MTC n. 32: I Ravioli di Tradizione: i Calcioni marchigiani

calcioni (cristiana)
testo e foto di Cristiana-Beuf à la mode

La cucina regionale nasconde insidie a
dir poco pericolose….soprattutto se si è permalosi. Nelle vene ho giusto
¼ di sangue marchigiano e i veri piceni spero non abbiano da ridire.
Propongo i calcioni e per scrupolo do uno sguardo a internet e scopro un
mondo. Di calcioni, o cargiù, ne esistono varie declinazioni: da quelli
dolci al forno (forse i più conosciuti), a quelli salati che possono
essere o fritti o in umido. Sono dei ravioli, a forma di mezzaluna (o di
calcagno…ma in cucina non è carino!), farciti di ricotta e aromatizzati
con scorza di limone.
Non so se sia una fortuna o meno ma non
esiste una ricetta codificata, forse bisognerebbe dare uno sguardo a
quelle di Antonio Nebbia, cuoco maceratese, ma per accedere al libro
avrei avuto bisogno di più tempo.
Propongo
la versione che veniva preparata dalla mia nonna…con una mia piccola
variante (tanto vale trasgredire del tutto) e vediamo che succede!
calcioni (cristiana)

Per la sfoglia:

200 g di farina di grano 0
2 uova medie

Per il ripieno:

250 g di ricotta di pecora
scorza di limone
maggiorana
sale

Per il condimento:

burro
scorza di limone
maggiorana

 

Preparare la sfoglia.
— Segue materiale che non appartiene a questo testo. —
Lemma includes_spec s sub :
  Js.includes s sub = true <-> substring_of sub s.
Proof.
  unfold substring_of. split.
  - induction s as [|c s IH]; simpl; rewrite orb_true_iff.
    + intros [H|H]; [|done].
      apply startsWith_spec in H as [post ->]. by exists "", post.
    + intros [H|H].
      * apply startsWith_spec in H as [post ->]. by exists "", post.
      * destruct (IH H) as (pre & post & ->). by exists (String c pre), post.
  - intros (pre & post & ->).
    induction pre as [|c pre IH]; simpl.
    + destruct (sub +:+ post) eqn:E; simpl; rewrite orb_true_iff; left;
        apply startsWith_spec; exists post; by rewrite E.
    + rewrite orb_true_iff. right. exact IH.
Qed.

Lemma includes_false s sub :
  Js.includes s sub = false <-> ~ substring_of sub s.
Proof.
  rewrite <- includes_spec. destruct (Js.includes s sub); split; done.
Qed.

Lemma digit_not_whitespace c : Js.is_digit c = true -> Js.is_whitespace c = false.
Proof. each_char c. Qed.

Lemma digit_not_upper c : Js.is_digit c = true -> Js.is_upper c = false.
Proof. each_char c. Qed.

Lemma whitespace_not_upper c : Js.is_whitespace c = true -> Js.is_upper c = false.
Proof. each_char c. Qed.

Lemma is_digit_lower_char c : Js.is_digit (Js.lower_char c) = Js.is_digit c.
Proof. each_char c. Qed.
Lemma gzip_negotiated_response_witness :
  exists r',
    send (H := framing) (Some (Plain "hello"))
         (status S200 (new_HttpRes true)) Wire.sys0
      = (Val r',
         wrote Wire.sys0
           [Text (head_text r'); Bytes (x1f :: x8b :: Str.utf8 "hello")])
    /\ gunzipSync (Zlib := framing) (x1f :: x8b :: Str.utf8 "hello")
       = Some (body_bytes (data_body (Some (Plain "hello"))))
    /\ JsMap.get "Content-Encoding" (res_headers r') = Some "gzip"
    /\ JsMap.get "Content-Length" (res_headers r')
       = Some (Str.of_nat (length (x1f :: x8b :: Str.utf8 "hello")))
    /\ Wire.header_values "Content-Encoding" (head_text r') = ["gzip"]
    /\ Wire.header_values "Content-Length" (head_text r')
       = [Str.of_nat (length (x1f :: x8b :: Str.utf8 "hello"))]
    /\ (res_headers (status S200 (new_HttpRes true)) = [] ->
        head_text r'
        = status_line (statusCode (status S200 (new_HttpRes true)))
            +:+ ("Content-Type: text/plain" +:+ Str.CRLF
                   +:+ "Content-Length: "
                   +:+ Str.of_nat (length (x1f :: x8b :: Str.utf8 "hello"))
                   +:+ Str.CRLF +:+ "Content-Encoding: gzip" +:+ Str.CRLF)
            +:+ Str.CRLF).
Proof.
  apply (@gzip_negotiated_response framing framing_laws
           (mkReq "GET" (Some "/echo/:str") {[ "str" := "hello" ]}
                  {[ "accept_encoding" := "gzip" ]} EmptyString)).
  - vm_compute. reflexivity.
  - vm_compute. reflexivity.
  - vm_compute. reflexivity.
  - repeat constructor.
Defined.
Far la fontana,
rompervi al centro le uova e iniziare a lavorare fino ad ottenere un
impasto liscio e senza grumi. Coprire con un piatto e lasciar riposare
per 30 minuti.
Per il ripieno lavorare la ricotta con
una forchetta. Unirvi la scorza di limone e le foglioline di maggiorana
tritate. Sul quantitativo non sono stata precisa: dipende dal proprio
gusto e dalla qualità degli ingredienti.
Se la ricotta dovesse essere insipida aggiungervi del sale.
Tirare la sfoglia con la macchinetta,
ottenere dei tondi con dei tagliabiscotti circolari. Bagnare con l’aiuto
di un pennello la superficie, mettervi una noce di ripieno e sigillare i
bordi. Infarinare un canovaccio pulito e disporvi i cargiù.
Portare dell’acqua salata ad
ebollizione. Nel frattempo sciogliere del burro con la scorza di limone e
le foglie di maggiorana. Lasciar cuocere i ravioli in acqua per 4-5
minuti. Scolarli e condirli con il burro aromatizzato.
P.S….la nonna li condiva con la panna, ma è uno di quegli ingredienti che non amo.